(RECORDS FOR THIS TASK Opens)

(** C8: when [askQuestion] fails, the error [e] raised inside it (the
    "not initialized" error, or an error of the retriever or of the chat
    model) was logged once and is re-raised once as
    "Failed to process query: <e>"; there was at most one retrieval and at
    most one generation call, and no result is returned. *)
Theorem C8_error_wrapping
  (similarity_search : list Document -> string -> res (list Document))
  (chat_model : string -> res string)
  (svc : RagService) (q : string) (t t' : trace) (m : string) :
  askQuestion similarity_search chat_model svc q t = (t', Err m) ->
  exists e added,
    askQuestion_body similarity_search chat_model svc q t = (app t added, Err e)
    /\ t' = app (app t added) [EError "Error processing query:" e]
    /\ m = "Failed to process query: " ++ e
    /\ count_retrievals added <= 1 /\ count_generations added <= 1
    /\ (e = "RAG system is not initialized"
        \/ (exists store, similarity_search store q = Err e)
        \/ (exists prompt, chat_model prompt = Err e)).
Proof.
  rewrite askQuestion_run.
  destruct svc as [[store|]].
  - rewrite askQuestion_body_run.
    destruct (similarity_search store q) as [docs|e] eqn:Hs.
    + cbv zeta.
      destruct (chat_model (format_prompt (context_of docs) q)) as [text|e] eqn:Hc;
        intros H; inversion H; subst.
      exists e, [ELog ("Processing query: " ++ q); ERetrieve q;
                 EGenerate (format_prompt (context_of docs) q)].
      repeat split; simpl; auto.
      right; right; eauto.
    + intros H; inversion H; subst.
      exists e, [ELog ("Processing query: " ++ q); ERetrieve q].
      repeat split; simpl; auto.
      right; left; eauto.
  - intros H; inversion H; subst.
    exists "RAG system is not initialized", []; rewrite app_nil_r.
    repeat split; simpl; auto.
Qed.

(** A retriever returning the whole store, and chat models for test runs. *)
Definition echo_search (store : list Document) (_ : string) : res (list Document) := Ok store.
Definition failing_chat (_ : string) : res string := Err "quota exceeded".
Definition constant_chat (text : string) (_ : string) : res string := Ok text.

(** C8 holds on a run where the chat model fails. *)
Lemma C8_error_wrapping_witness :
  askQuestion echo_search failing_chat (mkRagService (Some [])) "q" []
  = ([ELog "Processing query: q"; ERetrieve "q"; EGenerate (format_prompt (context_of []) "q");
      EError "Error processing query:" "quota exceeded"],
     Err "Failed to process query: quota exceeded")
  /\ exists e added,
    askQuestion_body echo_search failing_chat (mkRagService (Some [])) "q" []
      = (app [] added, Err e)
    /\ [ELog "Processing query: q"; ERetrieve "q"; EGenerate (format_prompt (context_of []) "q");
        EError "Error processing query:" "quota exceeded"]
       = app (app [] added) [EError "Error processing query:" e]
    /\ "Failed to process query: quota exceeded" = "Failed to process query: " ++ e
    /\ count_retrievals added <= 1 /\ count_generations added <= 1
    /\ (e = "RAG system is not initialized"
        \/ (exists store, echo_search store "q" = Err e)
        \/ (exists prompt, failing_chat prompt = Err e)).
Proof.
  split; [reflexivity|].
  apply (C8_error_wrapping echo_search failing_chat (mkRagService (Some [])) "q" []); reflexivity.
Defined.

(* ------------------------------------------------------------------ *)
(** ** C9: [getInsights]                                                *)

(** C9 (as stated): [getInsights] has the same result as [askQuestion] on
    its fixed prompt.  It fails when [askQuestion] fails: [getInsights]
    logs again and wraps the error a second time. *)
Lemma C9_counterexample :
  getInsights echo_search (constant_chat "a") new_service []
  <> askQuestion echo_search (constant_chat "a") new_service insights_prompt [].
Proof. vm_compute; discriminate. Qed.

(** C9 (amended): [getInsights] runs [askQuestion] on the fixed prompt
    [insights_prompt] and nothing else; when that succeeds it returns the
    same response with the same effects, and when it fails with message [e]
    it logs and fails with "Failed to generate insights: <e>". *)
Theorem C9_insights_delegates
  (similarity_search : list Document -> string -> res (list Document))
  (chat_model : string -> res string) (svc : RagService) (t : trace) :
  getInsights similarity_search chat_model svc t
  = match askQuestion similarity_search chat_model svc insights_prompt t with
    | (t', Ok r) => (t', Ok r)
    | (t', Err e) =>
        (app t' [EError "Error getting insights:" e], Err ("Failed to generate insights: " ++ e))
    end.
Proof.
  unfold getInsights, catch, bind, emit, throw.
  destruct (askQuestion _ _ svc insights_prompt t) as [t' [r|e]]; reflexivity.
Qed.

(* ------------------------------------------------------------------ *)
(** ** C4: the [sources] of a response                                  *)

(** The claimed rendering: "<source> (Document <index>)", with
    "Unknown source" when the source is missing and the position when the
    index is missing. *)
Fixpoint claim_render (docs : list Document) (pos : nat) : list string :=
  match docs with
  | [] => []
  | d :: rest =>
      let source := match lookup "source" (metadata d) with
                    | Some v => js_to_string v
                    | None => "Unknown source"
                    end in
      let idx := match lookup "index" (metadata d) with
                 | Some v => js_to_string v
                 | None => string_of_N (N.of_nat pos)
                 end in
      (source ++ " (Document " ++ idx ++ ")") :: claim_render rest (S pos)
  end.

(** Removing duplicates: keep a string unless it was already kept. *)
Fixpoint dedup_from (seen : list string) (l : list string) : list string :=
  match l with
  | [] => []
  | x :: rest =>
      if existsb (String.eqb x) seen then dedup_from seen rest
      else x :: dedup_from (x :: seen) rest
  end.

Lemma existsb_eqb_In (x : string) (l : list string) :
  existsb (String.eqb x) l = true <-> In x l.
Proof.
  rewrite existsb_exists; split.
  - intros [y [Hy Heq]]; apply String.eqb_eq in Heq; now subst.
  - intros H; exists x; split; [exact H|apply String.eqb_refl].
Qed.

Lemma dedup_from_ext (l : list string) :
  forall s1 s2, (forall y, In y s1 <-> In y s2) -> dedup_from s1 l = dedup_from s2 l.
Proof.
  induction l as [|x l IH]; intros s1 s2 Hs; simpl; [reflexivity|].
  destruct (existsb (String.eqb x) s1) eqn:E1, (existsb (String.eqb x) s2) eqn:E2.
  - now apply IH.
  - apply existsb_eqb_In, Hs, existsb_eqb_In in E1; congruence.
  - apply existsb_eqb_In, Hs, existsb_eqb_In in E2; congruence.
  - f_equal; apply IH; intros y; simpl; rewrite Hs; tauto.
Qed.

Lemma set_spread_acc (l : list string) :
  forall acc,
  fold_left (fun acc x => if existsb (String.eqb x) acc then acc else app acc [x]) l acc
  = app acc (dedup_from acc l).
Proof.
  induction l as [|x l IH]; intros acc; simpl; [now rewrite app_nil_r|].
  destruct (existsb (String.eqb x) acc) eqn:E; rewrite IH; [reflexivity|].
  rewrite <- app_assoc; simpl; f_equal; f_equal.
  apply dedup_from_ext; intros y; rewrite in_app_iff; simpl; tauto.
Qed.

Lemma dedup_from_spec (l : list string) :
  forall seen,
  NoDup (dedup_from seen l)
  /\ forall s, In s (dedup_from seen l) <-> In s l /\ ~ In s seen.
Proof.
  induction l as [|x l IH]; intros seen; simpl.
  - split; [constructor|tauto].
  - destruct (existsb (String.eqb x) seen) eqn:E.
    + apply existsb_eqb_In in E.
      destruct (IH seen) as [Hnd Hin]; split; [exact Hnd|].
      intros s; rewrite Hin; split; [tauto|].
      intros [[<-|H] Hn]; tauto.
    + assert (Hx : ~ In x seen) by (rewrite <- existsb_eqb_In; congruence).
      destruct (IH (x :: seen)) as [Hnd Hin]; split.
      * constructor; [|exact Hnd]; rewrite Hin; simpl; tauto.
      * intros s; simpl; rewrite Hin; simpl.
        split; [intros [<-|[H1 H2]]; tauto|].
        intros [[<-|H1] H2]; [now left|].
        destruct (String.eqb_spec x s) as [<-|Hne]; [now left|right; tauto].
Qed.

Lemma make_document_inv (v : json) (index : nat) (d : Document) :
  make_document v index = Ok d -> d = indexed_document index v.
Proof.
  intros H; assert (Hv : v <> JNull) by (intros ->; discriminate H).
  rewrite make_document_ok in H by exact Hv; congruence.
Qed.

Lemma push_items_inv (items : list json) :
  forall index acc out,
  push_items items index acc = Ok out ->
  forall d, In d out -> In d acc \/ exists i v, d = indexed_document i v.
Proof.
  induction items as [|item items IH]; intros index acc out H d Hd; cbn [push_items] in H.
  - inversion H; subst; now left.
  - destruct (make_document item index) as [d'|e] eqn:Hm; cbn [res_bind] in H; [|discriminate H].
    apply make_document_inv in Hm; subst d'.
    destruct (IH _ _ _ H d Hd) as [Hin|Hex]; [|now right].
    apply in_app_iff in Hin; destruct Hin as [Hin|[<-|[]]]; [now left|].
    right; eauto.
Qed.

Lemma loadDocuments_single (data : json) :
  is_array data = false ->
  loadDocuments data = res_bind (make_document data 0) (fun d => Ok [d]).
Proof. destruct data; (discriminate || reflexivity). Qed.

Lemma loadDocuments_inv (data : json) (store : list Document) :
  loadDocuments data = Ok store ->
  forall d, In d store -> exists i v, d = indexed_document i v.
Proof.
  intros H d Hd; destruct (is_array data) eqn:Ha.
  - destruct data as [| | | |items|fs]; try discriminate Ha.
    destruct (push_items_inv items 0 [] store H d Hd) as [[]|Hex]; exact Hex.
  - rewrite (loadDocuments_single data Ha) in H.
    destruct (make_document data 0) as [d'|e] eqn:Hm; cbn [res_bind] in H; [|discriminate H].
    injection H as <-; destruct Hd as [<-|[]].
    apply make_document_inv in Hm; subst; eauto.
Qed.

Lemma render_sources_loaded (docs : list Document) :
  (forall d, In d docs -> exists i v, d = indexed_document i v) ->
  forall pos, render_sources docs pos = claim_render docs pos.
Proof.
  induction docs as [|d docs IH]; intros Hdocs pos; [reflexivity|].
  destruct (Hdocs d (or_introl eq_refl)) as [i [v ->]].
  cbn [render_sources claim_render]; f_equal.
  apply IH; intros d' Hd'; apply Hdocs; now right.
Qed.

(RECORDS FOR THIS TASK Closes)

PROBLEM:
Retype only this range exactly: the first line of the data through the line where "(app t added)" appears.

TASK ANSWER:
(** C8: when [askQuestion] fails, the error [e] raised inside it (the
    "not initialized" error, or an error of the retriever or of the chat
    model) was logged once and is re-raised once as
    "Failed to process query: <e>"; there was at most one retrieval and at
    most one generation call, and no result is returned. *)
Theorem C8_error_wrapping
  (similarity_search : list Document -> string -> res (list Document))
  (chat_model : string -> res string)
  (svc : RagService) (q : string) (t t' : trace) (m : string) :
  askQuestion similarity_search chat_model svc q t = (t', Err m) ->
  exists e added,
    askQuestion_body similarity_search chat_model svc q t = (app t added, Err e)
    /\ t' = app (app t added) [EError "Error processing query:" e]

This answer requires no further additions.